With the first line below as the start and the line containing "match spec_serial_tx T" as the end, copy every line between them exactly, ends included.

> **Extracted data**:
= = =

Lemma serial_tx_spec st B T t i : working db (replayer st) B T -> same_block f0 (replayer st) ->
  match spec_serial_tx T (committedDelta st) (firstDone st) (clock t) i with
  | Ret (T1, delta) => exists f' T2, serial_tx keccak256 run rng rng_hash range_addrs undefined_big db fromBlock (clock t) st i = Ret (mkSerial f' delta true (S (serialReplayed st))) /\
      settled keccak256 B T1 T2 /\ working db f' T2 T2 /\ same_block f0 f'
  | Panics => serial_tx keccak256 run rng rng_hash range_addrs undefined_big db fromBlock (clock t) st i = Panics
  | Diverges => False
  end.
Proof.
  intros Hw Hb. unfold serial_tx, spec_serial_tx, PreExecuteCommit, ReExecuteCommit. destruct (firstDone st).
  - pose proof (call_finalised _ B T i (PreExecuteCommit_tx keccak256 run rng_hash undefined_big fromBlock i (clock t))
      (spec_PreExecuteCommit keccak256 run rng_hash undefined_big T fromBlock i (clock t)) Hw Hb) as H.
    destruct (spec_at f0 T i _) as [[T1 r]| |]; rewrite ?bind_ret; (destruct H as (f1 & T2 & -> & H) || rewrite H || destruct H); try done; try (intros; subst; by apply PreExecuteCommit_advances).
    eexists _, T2. by rewrite !bind_ret.
  - pose proof (call_finalised _ B T i (ReExecuteCommit_tx keccak256 run rng rng_hash undefined_big fromBlock (clock t) (Some (committedDelta st)))
      (spec_ReExecuteCommit keccak256 run rng rng_hash undefined_big T fromBlock (clock t) (Some (committedDelta st))) Hw Hb) as H.
    destruct (spec_at f0 T i _) as [[T1 [result err]]| |]; rewrite ?bind_ret; (destruct H as (f1 & T2 & -> & H) || rewrite H || destruct H); try done; try (intros; subst; by apply ReExecuteCommit_advances).
    eexists _, T2. by rewrite !bind_ret.
Qed.

Lemma serial_loop l : forall st B T, working db (replayer st) B T -> same_block f0 (replayer st) ->
  exists o, serial_runs B T (committedDelta st) (firstDone st) l o /\
    match o with
    | Ret (T', delta) => exists st', serial_replay keccak256 run rng rng_hash range_addrs undefined_big db fromBlock clock txIDToIdx st l = Ret st' /\
        committedDelta st' = delta /\ serialReplayed st' = serialReplayed st + length (filter (fun t => is_Some (txIDToIdx !! t)) l) /\ exists B', working db (replayer st') B' T'
    | Panics => serial_replay keccak256 run rng rng_hash range_addrs undefined_big db fromBlock clock txIDToIdx st l = Panics
    | Diverges => False
    end.
Proof.
  unfold serial_replay. induction l as [|t l IH]; intros st B T Hw Hb; cbn [foldM].
  - eexists. split; [apply runs_end|]. exists st. cbn. rewrite Nat.add_0_r. eauto.
  - rewrite filter_cons. destruct (txIDToIdx !! t) as [i|] eqn:Et.
    + rewrite decide_True by done. pose proof (serial_tx_spec st B T t i Hw Hb) as H.
      destruct (spec_serial_tx T (committedDelta st) (firstDone st) (clock t) i) as [[T1 delta]| |] eqn:Es; [|exists Panics; split; [by eapply runs_panic|by rewrite H]|done].
      destruct H as (f' & T2 & -> & Hs & Hw2 & Hb2). rewrite bind_ret. destruct (IH (mkSerial f' delta true (S (serialReplayed st))) T2 T2 Hw2 Hb2) as (o & Ho & Hm).
      exists o. split; [by eapply runs_tx|]. destruct o as [[T' delta']| |]; [|done..]. destruct Hm as (st' & H1 & H2 & H3 & H4). exists st'. cbn in *. split_and!; try done. lia.
    + rewrite decide_False by (intros [? ?]; done). rewrite bind_ret. destruct (IH st B T Hw Hb) as (o & Ho & Hm). exists o. split; [by eapply runs_skip|done].
Qed.

(** Between transactions every slot is committed and nothing waits for
    deletion. *)
Definition quiet_state (T : spec_state) : Prop := forall a x, live T a = Some x -> a_committed x = a_state x /\ a_suicided x = false.

Lemma settled_quiet B T T' : quiet_state B -> settled keccak256 B T T' -> quiet_state T'.
Proof.
  intros HB (D & H1 & H2 & _) a x. unfold live. rewrite H1. destruct (decide (a ∈ D)) as [Ha|Ha].
  - destruct (accounts T !! a) as [y|]; [|done]. cbn. unfold final_account. destruct (a_suicided y || acc_empty keccak256 y) eqn:E; [done|]. cbn.
    destruct (a_deleted y); [done|]. intros [= <-]. cbn. by apply orb_false_iff in E as [-> _].
  - destruct (H2 a Ha) as [-> | [z ->]]; [apply HB|]. cbn. by intros [= <-].
Qed.

Lemma runs_quiet B T delta b l o : quiet_state B -> serial_runs B T delta b l o ->
  match o with Ret (T', _) => T' = T \/ quiet_state T' | _ => True end.
Proof.
  intros HB Hr. revert HB. induction Hr as [B T delta b|B T delta b t l o Hi Hr IH|B T delta b t l i Hi Hp|B T delta b t l i T1 T2 delta1 o Hi Ht Hs Hr IH]; intros HB; [by left|exact (IH HB)|done|].
  pose proof (settled_quiet _ _ _ HB Hs) as HT2. specialize (IH HT2). destruct o as [[T' d]| |]; [|done..]. right. by destruct IH as [->|?].
Qed.
End commits.


(** ** Workers on a trie *)
Lemma trie_worker_working keccak256 db `{!CodeDB keccak256 db} transactions blockNum :
  working keccak256 db (mkFallback (Some NewWithTrie) transactions blockNum) (abs keccak256 db NewWithTrie) (abs keccak256 db NewWithTrie).
Proof. exists NewWithTrie, ∅, (start_machine keccak256 db NewWithTrie). split; [done|]. split; [|done]. apply sim_start; [done|apply clean_new|done]. Qed.

Lemma trie_quiet keccak256 db : quiet_state (abs keccak256 db NewWithTrie).
Proof.
  intros a x. unfold live. cbn [accounts abs]. rewrite abs_lookup. cbn [stateObjects NewWithTrie]. rewrite lookup_empty.
  destruct (account_trie db !! a) as [d|]; [|done]. cbn [fmap option_fmap option_map]. unfold newObject.
  case_decide; intros [= <-]; cbn; unfold committed_view; cbn; by rewrite !(left_id_L ∅ (∪)).
Qed.

(** ** An example: two transactions, the first on a committed slot *)
Definition demo_serial : serial_state := mkSerial (mkFallback (Some NewWithTrie) demo_block 1) {[levmKey toy_keccak (HexToAddress contract1) (BigToHash 1) := "0x9"]} false 0.
Definition demo_index : gmap string Z := {["a" := 0%Z; "b" := 1%Z]}.
Definition demo_list : list string := ["a"; "b"; "c"].
Definition demo_serial_run : outcome serial_state :=
  serial_replay toy_keccak demo_run elements elements elements (fun _ => 0%Z) empty_db 1 (fun _ => 0%Z) demo_index demo_serial demo_list.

= = =

> **Final answer**:
Lemma serial_tx_spec st B T t i : working db (replayer st) B T -> same_block f0 (replayer st) ->
  match spec_serial_tx T (committedDelta st) (firstDone st) (clock t) i with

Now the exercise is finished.